Josephine threw out Andrian, who took Emilie with him. Little Emilie died of measles two years later. To add to Josephine’s misery, she was informed in December 1815 that Stackelberg had stopped sending any money to care for the three daughters held by the deacon in Bohemia. Josephine and Therese scraped together enough money to retrieve the girls and sent it to the deacon. Just as she was about to see her children for the first time in over a year, Stackelberg’s brother Otto turned up and took them away to Estonia.
In 1816, Josephine and Beethoven appear to have planned to meet in the German spa of Bad Pyrmont. Josephine went so far as to request a passport to travel there but abruptly decided not to go after all. From then on, her illness became worse, and she was totally bedridden. Although she lived in Vienna, she and Beethoven do not appear to have reunited or even visited. Therese’s diary entry for July 12, 1817 says it all: “If Josephine doesn’t suffer punishment on account of Luigi’s woe — his wife! What wouldn’t she have made out of this hero!”
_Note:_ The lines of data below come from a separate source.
(** X21: in every database reached by registrations and transfers the
    transfer ids are 1 to the number of transfers made, and
    [generate_manifest] returns a document exactly for these ids and
    the empty string for every other one. *)
Theorem reachable_manifest_ids (st : State) (now : datetime) (k : Z) :
  reachable st ->
  (generate_manifest st now k <> EmptyString <->
   (1 <= k <= Z.of_nat (List.length (transfers st)))%Z).
Proof.
  intros Hr.
  assert (Hk : (exists t, select_transfer st k = Some t) <->
               (1 <= k <= Z.of_nat (List.length (transfers st)))%Z).
  { rewrite select_transfer_Some, (reachable_transfer_keys st Hr).
    rewrite in_map_iff. split.
    - intros [n [<- Hn]]. apply in_seq in Hn. lia.
    - intros H. exists (Z.to_nat k). split; [lia|]. apply in_seq. lia. }
  rewrite <- Hk. unfold generate_manifest. split.
  - destruct (select_transfer st k) as [t|]; [now exists t | congruence].
  - intros [t Ht]. rewrite Ht.
    destruct (reachable_transfer_has_container st k t Hr Ht) as [c ->].
    discriminate.
Qed.

Lemma reachable_manifest_ids_witness :
  generate_manifest db4 now0 1 <> EmptyString <->
  (1 <= 1 <= Z.of_nat (List.length (transfers db4)))%Z.
Proof.
  apply (reachable_manifest_ids db4 now0 1). exact reachable_db4.
Defined.

(** ** Decay-corrected activity *)

Lemma py_sum_pos (xs : list R) :
  xs <> [] -> (forall x, In x xs -> 0 < x) -> 0 < py_sum xs.
Proof.
  induction xs as [|x xs IH]; [contradiction|]. intros _ H.
  rewrite py_sum_cons. destruct xs as [|y ys].
  - unfold py_sum. simpl. specialize (H x (or_introl eq_refl)). lra.
  - assert (0 < py_sum (y :: ys)).
    { apply IH; [discriminate|]. intros z Hz. apply H. now right. }
    specialize (H x (or_introl eq_refl)). lra.
Qed.

Lemma py_sum_le (xs : list R) (M : R) :
  (forall x, In x xs -> x <= M) -> py_sum xs <= INR (List.length xs) * M.
Proof.
  induction xs as [|x xs IH]; intros H.
  - unfold py_sum. simpl. lra.
  - rewrite py_sum_cons. change (List.length (x :: xs)) with (S (List.length xs)).
    rewrite S_INR.
    assert (py_sum xs <= INR (List.length xs) * M)
      by (apply IH; intros z Hz; apply H; now right).
    specialize (H x (or_introl eq_refl)). lra.
Qed.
Therese later wrote in her diary, “On March 31, 1821, at 5 o’clock in the evening, Josephine died – ending her great earthly life to begin a greater one.” Josephine was buried in the Währing village cemetery (today the Schubertpark), northwest of the City of Vienna, but in 1909 she and two of her children were exhumed and reburied in Bohemia.
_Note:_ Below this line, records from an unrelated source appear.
(* ===== verification/Prelude.v ===== *)
(** * Stellar DeFi Vault: verification library (root file)

    ** The program

    A Soroban (Stellar smart contract) vault in Rust, under [src/src/].  Users
    deposit a token and receive shares; yield raises the value of a share;
    rewards accrue per ledger on shares and are claimed from a reward pool.
    Around this core the contract has an administrator with timelocks, a
    multisig group, recovery and succession; pauses and an emergency stop;
    extra reward tokens; strategies that lend out idle funds; and campaigns
    (auctions, a presale, a lockdrop, a mutual insurance pool, categorised
    proposals), votes on its parameters, sub-pools, and a sunset that winds it up.

    [vault.rs] holds most entrypoints; the other files are modules it calls.
    All of them share one storage.  The source is the result of an unfinished
    merge: some functions are declared twice and some names are declared
    nowhere.  Where a function has two declarations the file that models it
    says which one is taken and why ([Vault.v], [Pause.v], [Claims.v],
    [Governance.v], [Positions.v]), or models both under two names (the two
    [change_vote]s of [Voting.v]); a name declared nowhere is a field of a class
    ([AuctionNames], [MutualNames], [GovNames], [MarketNames], [VotingNames],
    [Bootstrap]) or an argument of the operation, of which nothing is assumed beyond what the
    class says.

    ** How it is modelled

    An entrypoint is a computation of the monad [M E A] of [Host.v]: it ends
    with a value, with an [Err] of the Rust error type [E], or with a trap
    (failed [require_auth], panic, overflow of a plain operator).  State is the
    contract's typed store ([Storage.v]: one key constructor per storage item,
    with the Rust type stored there), the outside world and the events
    published.  [invoke] commits a success and rolls back everything else.
    The outside world is the class [World]: tokens and contracts that may be
    called.  Theorems take what they use of tokens from [StandardTokens] (an
    SEP-41 token without transfer fee) and of called contracts from
    [GuardedFunds] (a callee cannot take the vault's tokens); [Concrete.v]
    instantiates both, and the witnesses run on it.

    Integers are [Z] with the machine's behaviour written out: [checked_*]
    returns [None] outside [i128], [sat_*] clamps, plain operators trap
    ([plain]), [u32] and [u64] counters likewise.  The helpers of [events.rs] are
    the definitions of [Events.v] under their own names; some earlier files
    write the same [publish] out.

    ** Files

    Foundations: this file (machine integers, sums), [Errors.v] ([errors.rs]),
    [Storage.v] ([storage.rs] and the records of the modules), [Host.v] (the
    monad, frames, inversion tactics), [Events.v] ([events.rs]), [TokenFacts.v]
    (what one transfer does to a balance), [Concrete.v], [Accessors.v] and
    [Balance.v] ([balance.rs]), [Admin.v] ([admin.rs]).

    Shares and rewards: [Shares.v] (conversion, [balance.rs]), [RewardMath.v]
    ([reward_math.rs] and pure helpers of [vault.rs]), [Accrual.v] (the walk of
    [reward_between_ledgers]) and [Rewards.v] (accrual against storage, epochs,
    schedules), [Accumulator.v] ([reward_accumulator.rs]), [Checkpoints.v]
    ([balance_checkpoints.rs]), [MultiReward.v] ([multi_reward_tokens.rs]),
    [RewardRate.v] (rate setters, ramp, ceiling, runway), [Smoothing.v] (pool
    activation and smoothed yield), [Epochs.v] with [EpochProofs.v] (the epoch
    distribution and both vesting lists), [FeeReserve.v] (fee holiday and
    insurance reserve, [vault_extensions_701_704.rs]).

    Deposits and withdrawals: [Limits.v], [Notify.v], [Mirror.v]
    ([position_mirroring.rs]), [Strategies.v] with [StrategyProofs.v]
    ([vault_extensions_765_768.rs]), [Vault.v] ([stake], [do_stake_inner],
    [do_unstake] and the entrypoints, queue, cooldown and tokenised positions),
    [Commitment.v] ([commitment.rs]).

    Positions: [Leaderboard.v] (registry, stake snapshots, leaderboard, ranks),
    [Positions.v] (splits and merges, the three transfers, inheritance and the
    cap: [position_split_merge.rs], [position_transfer.rs], [vault.rs],
    [beneficiary_inheritance.rs], [vault_extensions_546_549.rs]), [Swaps.v] with
    [SwapProofs.v] (offers to swap parts of two positions), [Loans.v] with
    [LoanProofs.v] (loans against a position, flash stakes).

    The share books: [VaultBooks.v] (the invariant), [VaultInv.v] and
    [PositionProofs.v] (each operation keeps it), [VaultSystem.v] (the system
    of all operations and its reachable states), [VaultExact.v] and
    [PositionExact.v] (what single operations do), [HealthCheck.v]
    ([invariants.rs]).

    Claims: [ClaimFees.v] ([claim_fee.rs], [fee_recycle.rs],
    [stake_funded_bug_bounty.rs], [reward_token_audit_trail.rs],
    [claim_receipts.rs], [position_value_appreciation_log.rs]), [Peg.v]
    ([peg_stabilization.rs]), [Claims.v] ([do_claim] and its entrypoints, gas
    rebate, [mev_claim_protection.rs]), [ClaimProofs.v] and [ClaimExact.v],
    [Merkle.v] (rewards and revenue shares claimed with a Merkle proof).

    Authority: [Pause.v], [Governance.v] with [GovernanceProofs.v]; [Voting.v] with
    [VotingProofs.v] (single operations) and [VotingSystem.v] (whole lives):
    proposals, votes, vetoes, bonds and delegation ([vault.rs],
    [governance_params.rs], [guardian_veto.rs], [proposal_cancel.rs],
    [proposal_requirements.rs], [quadratic_vote.rs], [vote_change.rs],
    [batch_vote.rs], [change_vote] of [vault_extensions_757_760.rs]); [Disputes.v] ([slash_dispute.rs], [insurance.rs]); [Sunset.v]
    with [SunsetProofs.v] (the end of the pool, [vault.rs]).

    Beside the main pool: [SubPools.v] with [SubPoolProofs.v]
    ([sub_pool_delegation.rs], [sub_pool_rebalancing.rs], [keeper_registry.rs]),
    [MetaStaking.v] ([meta_staking.rs]), [Fractions.v] ([nft_fractionalize.rs]).

    Campaigns: [Auction.v] with [AuctionProofs.v]
    ([position_sealed_bid_auction.rs]), [Lockdrop.v] ([lockdrop_campaign.rs]),
    [InsurancePool.v] ([mutual_insurance_pool.rs]), [CategoryGov.v] with
    [CategoryProofs.v] ([vault_extensions_761_764.rs]), [CapacityAuction.v] with
    [CapacityProofs.v] (the auction of pool spots), [Prediction.v] (the market on
    the reward rate), [Presale.v] with [PresaleProofs.v] ([pool_presale.rs]).

    Definitions keep the source's names; a definition for part of a function
    (a loop body, a stretch of lines) says so in its comment.

    ** What the theorems show

    - Deposits: over any trace of vault and position operations the shares
      held, split off and parked never exceed the shares issued
      ([VaultSystem.v]); what a stake mints, what
      an unstake pays and that a holder can always unstake under stated
      conditions ([VaultExact.v]); conversions never favour the caller
      ([Shares.v]).
    - Loans and swaps: draws, repayments, liquidations and flash stakes never eat
      into what the vault holds beyond its books; a draw respects the loan to
      value ratio and a repayment is exact to the unit; a swap moves shares and
      creates none unless an offer is made to oneself.
    - Rewards: the accrual walk computes the per-ledger sum, does not depend on
      when it is settled, and ends ([Accrual.v], [Rewards.v]); extra tokens pay
      independently; checkpoints represent the true balance over time; a
      finalized epoch promises no more than its pool and each epoch is paid
      once; smoothed yield depends on the ledger and not on who settles it; the
      insurance reserve pays out of fees alone.
    - Claims: a claim is split without remainder and paid once, the claimer
      keeps a known share of it, queued claims are paid once or restored, the
      audit trail is the gapless list of movements, the peg check halts and
      reopens claims; a Merkle claim pays leaves of the published tree only, up
      to a collision of the hash, every leaf of a tree without ties, and once.
    - Positions: a merge undoes a split, an inheritance hands over the whole
      position once, the leaderboard stays a ranking, ranks number the stakers,
      the health check is exact on the registered shares.
    - Authority: timelocks cannot be bypassed, handovers empty the queues, every
      change of administrator has its authority, rates pass their guards; what
      a pause and an emergency stop guarantee.
    - Voting: tallies are the sums of the receipts, also when a receipt is moved
      to the other side, bonds stay in escrow until
      settled or cancelled, an enactment met every gate and put its value in force
      exactly when the frozen quorum and threshold were met, the integer square
      root is exact.
    - Sub-pools and meta-staking: totals are the sums of positions; the vault
      holds what the sub-pools hold.
    - Sunset: its stages only advance; a forced resolution pays a position in
      full and keeps the share books.
    - Campaigns: each pays for itself out of what it took in; winners, pro-rata
      shares, quorums and caps are what the code promises; an auction of pool
      spots settles every bid once and keeps its escrow whole; a presale
      reservation is redeemed once, at the price before it.

    Several theorems state what the code does where that is surprising: a
    zero-rate tier makes the accrual loop endless, the withdrawal queue takes
    shares twice and never pays, [initialize_multisig] can be called by
    anybody, a claim is paid although the reward pool is empty, a transfer
    leaves unsettled reward behind, a split or transfer fails the health check,
    a swap with oneself creates shares, a loan outlives its collateral and need
    not bear interest, a vested claim discards the entries before it, a second
    bet replaces the first, children of a Merkle root with the same first byte lock
    one side out, a vetoed proposal keeps its slot for ever, a batch vote counts
    delegated stake twice, fractions of a position never come back, a new rate of
    a sub-pool prices the past, and meta rewards are paid out of the principal of
    others without any book being debited.

    ** Bounds and fuel

    Only the accrual walk needs fuel ([walk], one unit per segment, standing
    for the host's execution budget): one unit per ledger of the window is
    always enough when the rate floor is positive ([accrual_terminates]); the
    square root has a bound of 127 rounds, which is enough ([isqrt_exact]).  All other
    loops run over lists the source iterates.  The audit trail's page number is
    a [u32], so its theorem holds for the first [100 * 2^32] movements.

    ** Not modelled

    Features that stand beside the accounting of deposits, shares and rewards
    and that no modelled operation calls: claim variants with streaks, donations
    and a waterfall; insurance snapshots; validators, bridges and further tokens;
    roles and quotas; roadmap votes, content curation, comments and the decay of
    voting power; further rate and fee policies; tips, badges and social features; and in [vault.rs] quizzes, cohorts, lotteries and
    tournaments.  The earlier of two declarations of [do_claim] and of a few
    other functions is replaced by the later one.  Read-only analytics, the
    API-key contract, client traits and deployment carry no accounting state.
    Time-to-live extension and eviction of storage entries are not modelled: an
    entry that is there is read as written. *)

From Stdlib Require Export ZArith Lia.
From stdpp Require Export base option strings gmap numbers.
From stdpp Require Export list.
For more about Josephine’s death and burial, see Dr. Michael Lorenz’s excellent extended essay, in which he debunks many myths about her and her family (including the macabre urban legend of eldest daughter Victoire being buried alive): http://michaelorenz.blogspot.com/2017/12/the-exhumation-of-josephine-countess.html
And what of Minona von Stackelberg [van Beethoven?] As Lorenz notes, after Christoph von Stackelberg’s death in 1841, she and sister Maria Laura moved to Romania, dwelling on the estate of their aunt Charlotte Teleki von Szék. Maria Laura died there in 1843, and the aunt not long afterwards. Minona then moved to Vienna, where she lived in the home of Countess Bánffy, who may have been related to the Stackelbergs. In 1858 Minona there made the acquaintance of Franz Liszt. After the Countess died in 1865, Minona moved to her own home in Habsburgergasse 5 (the Carianisches Haus), where she died at age 83 of “hypostatic pneumonia” on Februrary 21, 1897. Although she never married or had children, she was decently well off, with a lifetime annual pension from Countess Bánffy, and income from some real estate in Transylvania she had inherited from a cousin.
It is most regrettable that there are no conversation books extant from this time so we might have a sense of what Beethoven felt toward his lost love after all this time. In any event, we close this chapter in Beethoven’s life with a regretful look back.